En réalité, la Virginie Occidentale compte parmi les États les plus pauvres des États-Unis. Située au cœur des Appalaches, elle est le second producteur de charbon du pays après le Wyoming. Ayant vécu pendant plusieurs décennies de l’exploitation de ce minerai, l’une des rares ressources de l’État, la Virginie Occidentale connaît depuis un certain temps une chute des revenus du charbon, qui atteint 40% en 2015. Il s’agit aujourd’hui d’une zone économiquement sinistrée et dans un tel contexte, l’usine DuPont implantée dans la banlieue proche de Parkesburg permet à l’économie locale de trouver un nouveau souffle. Premier pourvoyeur d’emploi dans la région, DuPont a ainsi permis à de nombreux habitants de trouver ou retrouver du travail tout en développant à proximité du site de nombreuses infrastructures dans divers secteurs d’activités (enseignement, éducation, sport, loisirs, services à la population…). Heureux d’avoir un statut qui leur permet de vivre désormais décemment, ces travailleurs et leurs familles ne sont pas prêts à perdre ce statut, fût-ce-t-il au prix de leur propre santé. De plus, bon nombre d’entre eux ne font pas le lien entre les maladies qui les frappent et leurs activités professionnelles, ce lien n’étant qu’indirect et difficilement identifiable, comme le démontre l’enquête de Rob.
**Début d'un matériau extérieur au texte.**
Lemma UdpGwClient_receive_witness :
  recv_interface_handler_send [8; 5; 0] gw2 = Some (tt, gw2, []) ∨
  ∃ o' a i d, recv_interface_handler_send [8; 5; 0] gw2
      = Some (tt, o', [handler_received (local_addr a) (remote_addr a) d]) ∧
    (a, i) ∈ view gw2 ∧ view o' = others i (view gw2) ++ [(a, i)] ∧
    i = le_val (slice 1 2 [8; 5; 0]) ∧ zlen d ≤ udp_mtu gw2.
Proof.
  apply (UdpGwClient_receive 100 2 4 (gw0 2) gw2);
    [done|vm_compute; reflexivity|exact gw2_reachable|by vm_compute].
Defined.

(** C8: freeing the client frees every connection, in the order of the list and
    each once, and then the connection to the gateway if there is one; the loop
    ends after one iteration per connection. *)
Theorem UdpGwClient_Free_all mtu max send_size o0 o :
  mtu ≤ INT_MAX → UdpGwClient_Init mtu max send_size true = Some (Some o0) → reachable o0 o →
  ∃ o', UdpGwClient_Free o = Some (tt, o',
      map connection_freed (connections_list o) ++ (if have_server o then [server_free] else [])) ∧
    connections_list o' = [] ∧ heap o' = ∅ ∧ num_connections o' = 0.
Proof.
  intros Hm Hinit Hr. pose proof (reachable_wf _ _ (UdpGw_Init_wf _ _ _ _ Hm Hinit) Hr) as Hwf.
  unfold UdpGwClient_Free. m_step.
  destruct (free_connections_spec (connections_list o) o Hwf eq_refl) as (o' & E & Hwf' & Hl' & Hs').
  rewrite (M_bind_run _ _ _ _ _ _ E). exists o'. split; [by destruct (have_server o)|].
  split; [done|]. split.
  - apply map_empty. intros p. destruct (heap o' !! p) as [c|] eqn:Hc; [|done].
    assert (p ∈ connections_list o') as Hp by (apply (gw_list _ Hwf'); eauto).
    rewrite Hl' in Hp. by apply elem_of_nil in Hp.
  - destruct (gw_num _ Hwf') as [-> _]. by rewrite Hl'.
Qed.

Lemma UdpGwClient_Free_all_witness :
  ∃ o', UdpGwClient_Free gw2 = Some (tt, o', [connection_freed 1000; server_free]) ∧
    connections_list o' = [] ∧ heap o' = ∅ ∧ num_connections o' = 0.
Proof.
  apply (UdpGwClient_Free_all 100 2 4 (gw0 2) gw2); [done|vm_compute; reflexivity|exact gw2_reachable].
Defined.

(** The packet that asks the gateway to forget the old flow can be lost: when the
    connection taken over has no buffer, the packet is dropped, and the next packet
    of the new flow goes out without the flag. *)
Example rebind_lost :
  (λ r, match r with Some (_, _, es) => es | None => [] end)
    (runs step [Submit (Some 1) true addr1 addr2 false [1]; WriterReady 1; FirstJob 1;
       Submit None true addr2 addr2 false [2]; WriterReady 1;
       Submit None true addr2 addr2 false [3]] (gw0 1))
  = [EndPacket 1 (udpgw_packet UDPGW_CLIENT_FLAG_REBIND 0 addr2 [1]);
     EndPacket 1 (udpgw_packet 0 0 addr2 [3])].
Proof. vm_compute. reflexivity. Qed.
Nombreux sont ceux qui présentent ainsi DuPont comme « quelqu’un de bien», comme le souligne une participante aux tests sanguins, sceptique quant aux résultats attendus des analyses.
Enfin, à l’occasion de l’enterrement de Wilbur, Rob traverse Parkesburg en voiture et remarque une file interminable devant le bureau de chômage. Le visage triste et grave, les gens lancent dans sa direction un regard noir, particulièrement révélateur de la responsabilité qu’ils attribuent à l’avocat dans ce qui leur arrive.